5 Matching Annotations
  1. Jun 2023
    1. if you’re aware enough to give yourself a choice, you can choose to look differently at this fat, dead-eyed, over-made-up lady who just screamed at her kid in the checkout line. Maybe she’s not usually like this. Maybe she’s been up three straight nights holding the hand of a husband who is dying of bone cancer.

      Everyone has their own world and their own problems to deal with. Even with our self centered thinking, most of the time we think about others and how the slightest thing could make someone's day such as a small smile. We don't know what a person goes through on a daily basis, but when we interact with each other even for a brief second, we understand that we don't know this person and have to give them the benefit of the doubt even for a brief moment. Using the mom example exemplifies how sometimes we just think about ourselves and have to try to make those brief interactions smooth and easy because we truly don't know what is going on in someone else's head.

    2. It means being conscious and aware enough to choose what you pay attention to and to choose how you construct meaning from experience.

      Sometimes we get so distracted in our daily lives along with the social media around us. Social media now affects most people if not all. According to social media, things have to be a certain way. Since so many people can be easily influenced through social media, their thought process along with their actions can be changed. For example, women glorify on social media that being perfect means we have to have a small waist and a flat tummy. There's a lot of women out there who go on diets and get cosmetic procedures to look like women on social media. These sort go things affect how one thinks about themselves.
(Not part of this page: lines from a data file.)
(** One turn of the loop on an entry that names a filter. *)
Lemma collect_step f pieces df_filters n_voxels :
  names_filter int f ->
  exists func n',
    collect int (f :: pieces) df_filters n_voxels
    = collect int pieces (df_filters ++ [func]) n'
    /\ (bounds_voxels int f ->
        func = reduce_lambda /\ int (last (split ":" f) EmptyString) = n'
        /\ n' <> None).
Proof.
  intros [-> | [-> | [P (n & E)]]].
  - exists negative_amplitudes_filter, n_voxels. split; [reflexivity|].
    intros [C _]. discriminate.
  - exists near_border_filter, n_voxels. split; [reflexivity|].
    intros [C _]. discriminate.
  - exists reduce_lambda, (Some n). destruct (bound_entry_tests f P) as (T1 & T2 & T3).
    cbn [collect]. rewrite T1, T2, T3, P, E. split; [reflexivity|].
    intros _. repeat split; auto. discriminate.
Qed.

Lemma collect_names pre rest :
  Forall (names_filter int) pre ->
  forall df_filters n_voxels,
  exists added n',
    collect int (pre ++ rest) df_filters n_voxels
    = collect int rest (df_filters ++ added) n'
    /\ length added = length pre.
Proof.
  induction 1 as [|f pre Hf _ IH]; intros fs n.
  - exists [], n. now rewrite app_nil_r.
  - destruct (collect_step f (pre ++ rest) fs n Hf) as (func & n1 & E & _).
    destruct (IH (fs ++ [func]) n1) as (added & n' & E' & L).
    exists (func :: added), n'. cbn [app]. rewrite E, E', <- app_assoc.
    split; [reflexivity|]. cbn [length]. now rewrite L.
Qed.

(** X28.  [construct_df_filter] reads the entries of the string from the
    left and stops at the first one that names no filter: at [None] or [none]
    it returns no filter, dropping the filters read so far and not looking at
    the entries that follow; at a [reduce_num_voxels:] whose number [int]
    refuses it raises a [ValueError]; at any other entry it raises "Don't
    know what to do with df_filter" with that entry. *)
Theorem construct_stops_at_first_non_filter (s : string) (pre post : list string)
    (f : string) :
  split "," s = pre ++ f :: post ->
  Forall (names_filter int) pre ->
  ((f = "None"%string \/ f = "none"%string) ->
   construct_df_filter voxel amplitude_estimate_normed eccen sigma int s = inl None)
  /\ (String.prefix "reduce_num_voxels:" f = true ->
      int (last (split ":" f) EmptyString) = None ->
      construct_df_filter voxel amplitude_estimate_normed eccen sigma int s
      = inr ValueError)
  /\ (unknown_entry f ->
      construct_df_filter voxel amplitude_estimate_normed eccen sigma int s
      = inr (Exception ("Don't know what to do with df_filter " ++ f))).
Proof.
  intros Hs Hpre. unfold construct_df_filter. rewrite Hs.
  destruct (collect_names pre (f :: post) Hpre [] None) as (added & n' & -> & _).
  cbn [collect app]. split; [|split].
  - intros [-> | ->]; reflexivity.
  - intros P E. destruct (bound_entry_tests f P) as (T1 & T2 & T3).
    now rewrite T1, T2, T3, P, E.
  - intros (U1 & U2 & U3 & U4 & U5).
    apply String.eqb_neq in U1, U2, U3, U4. now rewrite U1, U2, U3, U4, U5.
Qed.

Lemma collect_bounds pre rest :
  Forall (bounds_voxels int) pre ->
  forall df_filters n_voxels,
  exists n',
    collect int (pre ++ rest) df_filters n_voxels
    = collect int rest (df_filters ++ repeat reduce_lambda (length pre)) n'.
Proof.
  induction 1 as [|f pre Hf _ IH]; intros fs n.
  - exists n. cbn [length repeat app]. now rewrite app_nil_r.
  - assert (Hn : names_filter int f) by (right; right; exact Hf).
    destruct (collect_step f (pre ++ rest) fs n Hn) as (func & n1 & E & B).
    destruct (B Hf) as (-> & _). destruct (IH (fs ++ [reduce_lambda]) n1) as (n' & E').
    exists n'. cbn [app length repeat]. rewrite E, E', <- app_assoc. reflexivity.
Qed.

Lemma reduce_twice (df : list Row) n :
  reduce_num_voxels voxel (reduce_num_voxels voxel df n) n
  = reduce_num_voxels voxel df n.
Proof.
  unfold reduce_num_voxels. rewrite filter_filter. apply filter_ext. intros r.
  now destruct (Z.ltb (voxel r) n).
Qed.

Lemma reduce_many k (df : list Row) n :
  fold_left (fun o func =>
               call_filter voxel amplitude_estimate_normed eccen sigma (Some n) func o)
            (repeat reduce_lambda k) (reduce_num_voxels voxel df n)
  = reduce_num_voxels voxel df n.
Proof.
  induction k as [|k IH]; auto. cbn [repeat fold_left call_filter].
  now rewrite reduce_twice.
Qed.

(** X29.  The functions that [construct_df_filter] collects for the entries
    [reduce_num_voxels:n] all read the one variable [n_voxels] when they are
    called, after the loop has ended: a string made of several such entries
    gives the filter that keeps the voxels below the bound of the last entry,
    whatever the bounds of the entries before it. *)
Theorem chained_bounds_use_the_last_one (s : string) (pre : list string)
    (f : string) (b : Z) :
  split "," s = pre ++ [f] ->
  Forall (bounds_voxels int) pre ->
  String.prefix "reduce_num_voxels:" f = true ->
  int (last (split ":" f) EmptyString) = Some b ->
  exists df_filter,
    construct_df_filter voxel amplitude_estimate_normed eccen sigma int s
    = inl (Some df_filter)
    /\ forall df, df_filter df = reduce_num_voxels voxel df b.
Proof.
  intros Hs Hpre P E. unfold construct_df_filter. rewrite Hs.
  destruct (collect_bounds pre [f] Hpre [] None) as (n' & ->).
  destruct (bound_entry_tests f P) as (T1 & T2 & T3).
  cbn [collect app]. rewrite T1, T2, T3, P, E, <- repeat_cons.
  destruct (length pre) as [|k]; cbn [repeat length Nat.ltb Nat.leb].
  - eexists. split; reflexivity.
  - eexists. split; [reflexivity|]. intros df. cbn [fold_left call_filter].
    apply (reduce_many (S k)).
Qed.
    3. Probably the most dangerous thing about an academic education–least in my own case–is that it enables my tendency to over-intellectualize stuff, to get lost in abstract argument inside my head, instead of simply paying attention to what is going on right in front of me, paying attention to what is going on inside me

      I disagree with Wallace because there's a lot of people that think differently and think about the present. Different thoughts can be running in a person's head when they are in a difficult situation such as what is going on right now? How can it be fixed? Is there something can be done? Some people will try to figure something out a solution to a problem right there and then rather than waiting to solve it. Not everyone will think this way and will overthink a situation or problem the way that Wallace is describing.

    4. there is no experience you have had that you are not the absolute centre of. The world as you experience it is there in front of YOU or behind YOU, to the left or right of YOU, on YOUR TV or YOUR monitor.

      I completely agree with this statement because people go by their day and see how things will affect them first over anything else. For example, you have to go to work, but how are you going to get there? How will you get back home? You have to think about yourself first. Every core memory is embedded with you, how you felt, why you felt that way and how it makes you feel to this day. It makes one think about how people around us can change the way YOU think. Maybe once YOU disagreed with a certain topic, but someone convinced you otherwise.

    5. The point here is that I think this is one part of what teaching me how to think is really supposed to mean. To be just a little less arrogant. To have just a little critical awareness about myself and my certainties.

      Everyday we go through different things and at times we just don't think about our surroundings because we're so invested in our own world. Wallace using the religious and atheist guy as an example to highlight was a great way to show that one person can and will think differently than the other. People and their beliefs are around us. This can change the way we think or change our perspective in the way we see things.